In the parliamentary debate about the article, the discussion mainly revolved around a type of parental agreement. The House of Representatives rejected such an agreement, while the Senate considered it necessary. In the end, a compromise was reached by setting the age limit at a minimum of 16 years.

Simplified procedure

The court points out that the new article in the law aims to simplify the process of changing gender in the civil register.

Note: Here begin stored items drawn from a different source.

(** The byte loop of a partial block. *)
Lemma cbc_dec_bytes_spec k : forall n tmp mem inp out ivec, 0 <= n -> n + Z.of_nat k <= 16 -> zlen tmp = 16 -> zlen ivec = 16 ->
  0 <= inp -> inp + 16 <= zlen mem -> 0 <= out -> out + n + Z.of_nat k <= zlen mem -> out <= inp \/ inp + 16 <= out ->
  cbc_dec_bytes k n tmp mem inp out ivec =
    (zsplice mem (out + n) (zip_with Z.lxor (slice tmp n (Z.of_nat k)) (slice ivec n (Z.of_nat k))),
     zsplice ivec n (slice mem (inp + n) (Z.of_nat k))).
Proof.
  assert (forall l i m, 0 <= i -> 0 <= m -> i < zlen l -> slice l i (1 + m) = znth l i :: slice l (i + 1) m) as Hc.
  { intros l i m Hi Hm Hl; rewrite slice_split by lia; enough (slice l i 1 = [znth l i]) as -> by reflexivity.
    apply znth_ext; rewrite slice_len by lia; [reflexivity|]; intros j Hj; unfold slice; rewrite znth_ztake, znth_zdrop by lia.
    replace j with 0 by lia; now rewrite Z.add_0_r. }
  induction k as [|k IH]; intros n tmp mem inp out ivec Hn Hk Ht Hv Hi Hil Ho Hol Hio; cbn [cbc_dec_bytes].
  { assert (forall l i, slice l i (Z.of_nat 0) = []) as Hz by (intros; apply ztake_0); rewrite !Hz; cbn [zip_with]; now rewrite !write_nothing. }
  replace (Z.of_nat (S k)) with (1 + Z.of_nat k) in * by lia; rewrite !Hc by lia; cbn [zip_with].
  set (v := Z.lxor _ _); set (c := znth mem _).
  rewrite IH by (rewrite ?write_len by (change (zlen [v]) with 1 || change (zlen [c]) with 1; lia); lia).
  rewrite (slice_apart ivec n [c]), (slice_apart mem (out + n) [v]) by (change (zlen [v]) with 1; change (zlen [c]) with 1; lia).
  pose proof (write_next mem [v]) as W1; pose proof (write_next ivec [c]) as W2; change (zlen [v]) with 1 in W1; change (zlen [c]) with 1 in W2.
  rewrite Z.add_assoc, W1, (Z.add_assoc inp), W2 by lia; reflexivity.
Qed.

Lemma cbc_dec_snoc block j : forall iv c, zlen c = 16 * (Z.of_nat j + 1) ->
  cbc_dec block (S j) iv c = cbc_dec block j iv (ztake (16 * Z.of_nat j) c) ++
    zip_with Z.lxor (block (zdrop (16 * Z.of_nat j) c)) (last_block iv c 0 (Z.of_nat j)).
Proof.
  induction j as [|j IH]; intros iv c Hc.
  - cbn [cbc_dec app]; unfold last_block; cbn [Z.of_nat Z.eqb]; rewrite app_nil_r, zdrop_0, ztake_all by lia; reflexivity.
  - rewrite Nat2Z.inj_succ in *; change (cbc_dec block (S (S j)) iv c) with (zip_with Z.lxor (block (ztake 16 c)) iv ++ cbc_dec block (S j) (ztake 16 c) (zdrop 16 c)).
    assert (last_block iv c 0 (Z.succ (Z.of_nat j)) = last_block (ztake 16 c) (zdrop 16 c) 0 (Z.of_nat j)) as ->.
    { unfold last_block; rewrite (proj2 (Z.eqb_neq (Z.succ _) 0)) by lia; destruct (Z.eqb_spec (Z.of_nat j) 0) as [E|E]; unfold slice.
      - rewrite E; now rewrite zdrop_0.
      - rewrite zdrop_zdrop by lia; do 2 f_equal; lia. }
    rewrite IH by (rewrite zlen_zdrop; lia); cbn [cbc_dec]; rewrite <- app_assoc, ztake_ztake by lia.
    replace (16 * Z.succ (Z.of_nat j)) with (16 + 16 * Z.of_nat j) by lia; now rewrite zdrop_ztake, zdrop_zdrop by lia.
Qed.

(** The last, partial block. *)
Lemma cbc_dec_tail block {BC : BlockCipher block} mem inp out r ivec : bytes mem -> bytes ivec -> zlen ivec = 16 -> 0 < r < 16 ->
  0 <= inp -> inp + 16 <= zlen mem -> 0 <= out -> out + r <= zlen mem -> out <= inp \/ inp + 16 <= out ->
  (let '(mem, ivec) := cbc_dec_bytes (Z.to_nat r) 0 (block (slice mem inp 16)) mem inp out ivec in
   (mem, zsplice ivec r (slice mem (inp + r) (16 - r)))) =
    (zsplice mem out (ztake r (zip_with Z.lxor (block (slice mem inp 16)) ivec)), slice mem inp 16).
Proof.
  intros Hm Hb Hl Hr Hi Hil Ho Hol Hio; assert (zlen (slice mem inp 16) = 16) as Hs by (apply slice_len; lia).
  destruct (block_output _ (slice_bytes mem inp 16 Hm) Hs) as [_ Ht].
  rewrite cbc_dec_bytes_spec by lia; rewrite Z2Nat.id, !Z.add_0_r by lia.
  set (q := zip_with _ _ _); assert (q = ztake r (zip_with Z.lxor (block (slice mem inp 16)) ivec)) as Eq.
  { unfold q, slice; rewrite !zdrop_0; unfold ztake; now rewrite zip_with_take. }
  assert (zlen q = r) as Hq by (rewrite Eq, zlen_ztake; [reflexivity|rewrite zip_len; lia]).
  rewrite slice_apart, <- Eq by lia; f_equal; assert (zlen (slice mem inp r) = r) as Hsr by (apply slice_len; lia).
  pose proof (write_next ivec (slice mem inp r) (slice mem (inp + r) (16 - r)) 0 ltac:(lia) ltac:(lia)) as W; rewrite Hsr, Z.add_0_l in W; rewrite W, <- slice_split by lia.
  replace (r + (16 - r)) with 16 by lia; now rewrite zsplice_0, zdrop_all, app_nil_r by lia.
Qed.

(** The blocks that [len] bytes reach into. *)
Definition blocks_of (len : Z) : Z := (len + 15) / 16.

Lemma cbc_decrypt_partial block {BC : BlockCipher block} mem inp out n r ivec : bytes mem -> bytes ivec -> zlen ivec = 16 -> 0 <= n -> 0 < r < 16 ->
  0 <= inp -> inp + 16 * (n + 1) <= zlen mem -> 0 <= out -> out + 16 * n + r <= zlen mem -> out <= inp \/ inp + 16 * (n + 1) <= out ->
  CRYPTO_cbc128_decrypt block mem inp out (16 * n + r) ivec =
    (zsplice mem out (ztake (16 * n + r) (cbc_dec block (Z.to_nat (n + 1)) ivec (slice mem inp (16 * (n + 1))))), slice mem (inp + 16 * n) 16).
Proof.
  intros Hm Hb Hl Hn Hr Hi Hil Ho Hol Hio; unfold CRYPTO_cbc128_decrypt; rewrite (proj2 (Z.eqb_neq _ 0)) by lia.
  assert ((16 * n + r) / 16 = n) as -> by (symmetry; apply (Z.div_unique_pos _ _ _ r); lia).
  replace (16 * n + r - n * 16) with r by lia; rewrite (Z.mul_comm n 16), cbc_dec_whole, (proj2 (Z.eqb_neq r 0)) by (auto; lia); cbn [negb].
  set (C := slice mem inp (16 * n)); assert (zlen C = 16 * n) as HC by (apply slice_len; lia).
  destruct (cbc_dec_len block (Z.to_nat n) ivec C Hb Hl (slice_bytes _ _ _ Hm) ltac:(lia)) as [Hpb Hpl]; set (p := cbc_dec block _ ivec C) in *; rewrite Z2Nat.id in Hpl by lia.
  destruct (last_block_len ivec mem inp n Hm Hb Hl Hn Hi ltac:(lia)) as [Hvb Hvl].
  pose proof (cbc_dec_tail block (zsplice mem out p) (inp + 16 * n) (out + 16 * n) r (last_block ivec mem inp n) ltac:(now apply write_bytes) Hvb Hvl Hr
    ltac:(lia) ltac:(rewrite write_len; lia) ltac:(lia) ltac:(rewrite write_len; lia) ltac:(lia)) as ->.
  rewrite slice_apart by lia; f_equal; set (D := zip_with _ _ _).
  replace (out + 16 * n) with (out + zlen p) by lia; rewrite write_next by lia; f_equal.
  replace (Z.to_nat (n + 1)) with (S (Z.to_nat n)) by lia; rewrite cbc_dec_snoc, Z2Nat.id by (rewrite ?slice_len; lia).
  replace (16 * (n + 1)) with (16 * n + 16) by lia; rewrite slice_split by lia; fold C.
  rewrite (ztake_app_eq (16 * n) C), (zdrop_app_eq (16 * n) C) by lia; fold p.
  assert (last_block ivec (C ++ slice mem (inp + 16 * n) 16) 0 n = last_block ivec mem inp n) as ->.
  { unfold C; rewrite <- slice_split by lia; unfold last_block; case_if; [reflexivity|]; rewrite slice_slice by lia; f_equal; lia. }
  fold D; replace (16 * n + r) with (zlen p + r) by lia; rewrite ztake_app_ge by lia; do 3 f_equal; lia.
Qed.

(** C33. CBC decryption is right for every length and every position of the
    buffers: the output anywhere before the input, at any distance, equal to it,
    or behind all that is read, which is the input rounded up to whole blocks. In
    each case, and in each of its two algorithms, it writes the first [len] bytes
    of the decryption of what the input held before the call, changes no other
    byte, and leaves the last block of the ciphertext in the vector. *)
Theorem cbc_decrypt_overlap (block : list Z -> list Z) {BC : BlockCipher block} (mem : list Z) (inp out len : Z) (ivec : list Z) :
  let m := blocks_of len in
  bytes mem -> bytes ivec -> zlen ivec = 16 -> 0 <= len -> 0 <= inp -> inp + 16 * m <= zlen mem ->
  0 <= out -> out + len <= zlen mem -> out <= inp \/ inp + 16 * m <= out ->
  CRYPTO_cbc128_decrypt block mem inp out len ivec =
    (ztake out mem ++ ztake len (cbc_dec block (Z.to_nat m) ivec (slice mem inp (16 * m))) ++ zdrop (out + len) mem,
     if len =? 0 then ivec else slice mem (inp + 16 * (m - 1)) 16).
Proof.
  intros m Hm Hb Hl Hn Hi Hil Ho Hol Hio; unfold m, blocks_of in *; clear m.
  pose proof (Z.div_mod len 16 ltac:(lia)) as Ed; pose proof (Z.mod_pos_bound len 16 ltac:(lia)) as Hr; set (n := len / 16) in *; set (r := len mod 16) in *.
  assert (0 <= n) as Hn0 by lia; set (m := (len + 15) / 16) in *; set (p := cbc_dec block (Z.to_nat m) ivec (slice mem inp (16 * m))).
  assert (0 <= m) as Hm0 by (apply Z.div_pos; lia); assert (len <= 16 * m) as Hlm by (pose proof (Z.div_mod (len + 15) 16); pose proof (Z.mod_pos_bound (len + 15) 16); lia).
  destruct (cbc_dec_len block (Z.to_nat m) ivec (slice mem inp (16 * m)) Hb Hl (slice_bytes _ _ _ Hm) ltac:(rewrite slice_len; lia)) as [_ Hp]; fold p in Hp.
  assert (zlen (ztake len p) = len) as Hpl by (rewrite zlen_ztake; lia).
  enough (CRYPTO_cbc128_decrypt block mem inp out len ivec = (zsplice mem out (ztake len p), if len =? 0 then ivec else slice mem (inp + 16 * (m - 1)) 16)) as ->
    by (unfold zsplice; now rewrite Hpl).
  destruct (Z.eq_dec r 0) as [Er|Er].
  - assert (m = n) as Emn by (symmetry; apply (Z.div_unique_pos _ _ _ 15); lia).
    rewrite Ed, Er, Z.add_0_r, cbc_decrypt_value by (auto; lia); unfold p; rewrite Emn, ztake_all by (rewrite Emn in Hp; unfold p in Hp; rewrite Emn in Hp; lia).
    f_equal; unfold last_block; repeat case_if; bool_facts; first [reflexivity|lia].
  - assert (m = n + 1) as Emn by (symmetry; apply (Z.div_unique_pos _ _ _ (r - 1)); lia).
    rewrite Ed, cbc_decrypt_partial by (auto; lia); unfold p; rewrite Emn, (proj2 (Z.eqb_neq _ 0)) by lia; do 3 f_equal; lia.
Qed.

(** Three blocks decrypted in place, to five bytes further down, and twenty bytes
    behind the two blocks that they are read from. *)
Lemma cbc_decrypt_overlap_witness :
  let mem := map Z.of_nat (seq 0 60) in
  fst (CRYPTO_cbc128_decrypt toy_block mem 10 10 48 (zrep 16 0)) =
    ztake 10 mem ++ cbc_dec toy_block 3 (zrep 16 0) (slice mem 10 48) ++ zdrop 58 mem /\
  fst (CRYPTO_cbc128_decrypt toy_block mem 10 5 48 (zrep 16 0)) =
    ztake 5 mem ++ cbc_dec toy_block 3 (zrep 16 0) (slice mem 10 48) ++ zdrop 53 mem /\
  fst (CRYPTO_cbc128_decrypt toy_block mem 0 32 20 (zrep 16 0)) =
    ztake 32 mem ++ ztake 20 (cbc_dec toy_block 2 (zrep 16 0) (slice mem 0 32)) ++ zdrop 52 mem.
Proof.
  intros mem; assert (bytes mem) as Hm by (vm_compute; each_literal).
  assert (bytes (zrep 16 0)) as Hz by (apply bytes_zrep; unfold byte; lia).
  assert (zlen mem = 60) as Hl by reflexivity.
  assert (blocks_of 48 = 3 /\ blocks_of 20 = 2) as [B1 B2] by (split; reflexivity).
  assert (forall inp out len, 0 <= len -> 0 <= inp -> inp + 16 * blocks_of len <= 60 -> 0 <= out -> out + len <= 60 -> out <= inp \/ inp + 16 * blocks_of len <= out ->
    CRYPTO_cbc128_decrypt toy_block mem inp out len (zrep 16 0) = _) as H by (intros inp out len ? ? ? ? ? ?; apply (cbc_decrypt_overlap toy_block mem inp out len (zrep 16 0) Hm Hz eq_refl); lia).
  rewrite !H by (rewrite ?B1, ?B2; lia); rewrite B1, B2; repeat split; vm_compute; reflexivity.
Defined.

(** The length in the assertion of the code is not enough for a partial block:
    twenty bytes, written right behind the twenty bytes of the input, go over the
    rest of the second block before it is read. *)
Lemma cbc_decrypt_assert_short :
  let mem := map Z.of_nat (seq 0 60) in
  slice (fst (CRYPTO_cbc128_decrypt toy_block mem 0 20 20 (zrep 16 0))) 20 20 <> slice (fst (CRYPTO_cbc128_decrypt toy_block mem 0 32 20 (zrep 16 0))) 32 20.
Proof. vm_compute; discriminate. Qed.

Lemma cbc_inverse (enc dec : list Z -> list Z) {BC : BlockCipher enc} k : forall iv p,
  (forall x, bytes x -> zlen x = 16 -> dec (enc x) = x) ->
  bytes iv -> zlen iv = 16 -> bytes p -> zlen p = 16 * Z.of_nat k -> cbc_dec dec k iv (cbc_enc enc k iv p) = p.
Proof.
  induction k as [|k IH]; intros iv p Hd Hb Hl Hp Hlp; cbn [cbc_enc cbc_dec].
  - symmetry; apply zlen_0_nil; lia.
  - assert (zlen (ztake 16 p) = 16) as H16 by (rewrite zlen_ztake; lia).
    set (X := zip_with Z.lxor (ztake 16 p) iv); assert (zlen X = 16) as HX by (unfold X; rewrite zip_len; lia).
    assert (bytes X) as HXb by (apply bytes_zip_xor; auto with zlist).
    destruct (block_output X HXb HX) as [Hcb Hcl].
    rewrite ztake_app_eq, zdrop_app_eq, Hd, IH by (auto with zlist; rewrite ?zlen_zdrop; lia).
    rewrite <- (ztake_zdrop 16 p) at 2; f_equal; unfold X; clear -H16 Hl.
    revert H16 Hl; generalize (ztake 16 p) as a; unfold zlen; intros a Ha Hl.
    assert (length a = length iv) as E by lia; clear Ha Hl; revert iv E.
    induction a as [|x a IH]; intros [|y iv] E; try discriminate; cbn [zip_with]; [reflexivity|].
    injection E as E; now rewrite IH, lxor_twice.
Qed.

The court procedure is replaced by a declaration and there is no need for medical reports or other conditions.

In this sense, the intention of the legislator is clear and the appellants fail to demonstrate that the interpretation of Article 30b by the Geneva judiciary is contrary to federal law. In the contested decision, the latter emphasized that the declaration before the civil registrar was merely an administrative act that had no connection with physical interventions for gender reassignment and was therefore revocable.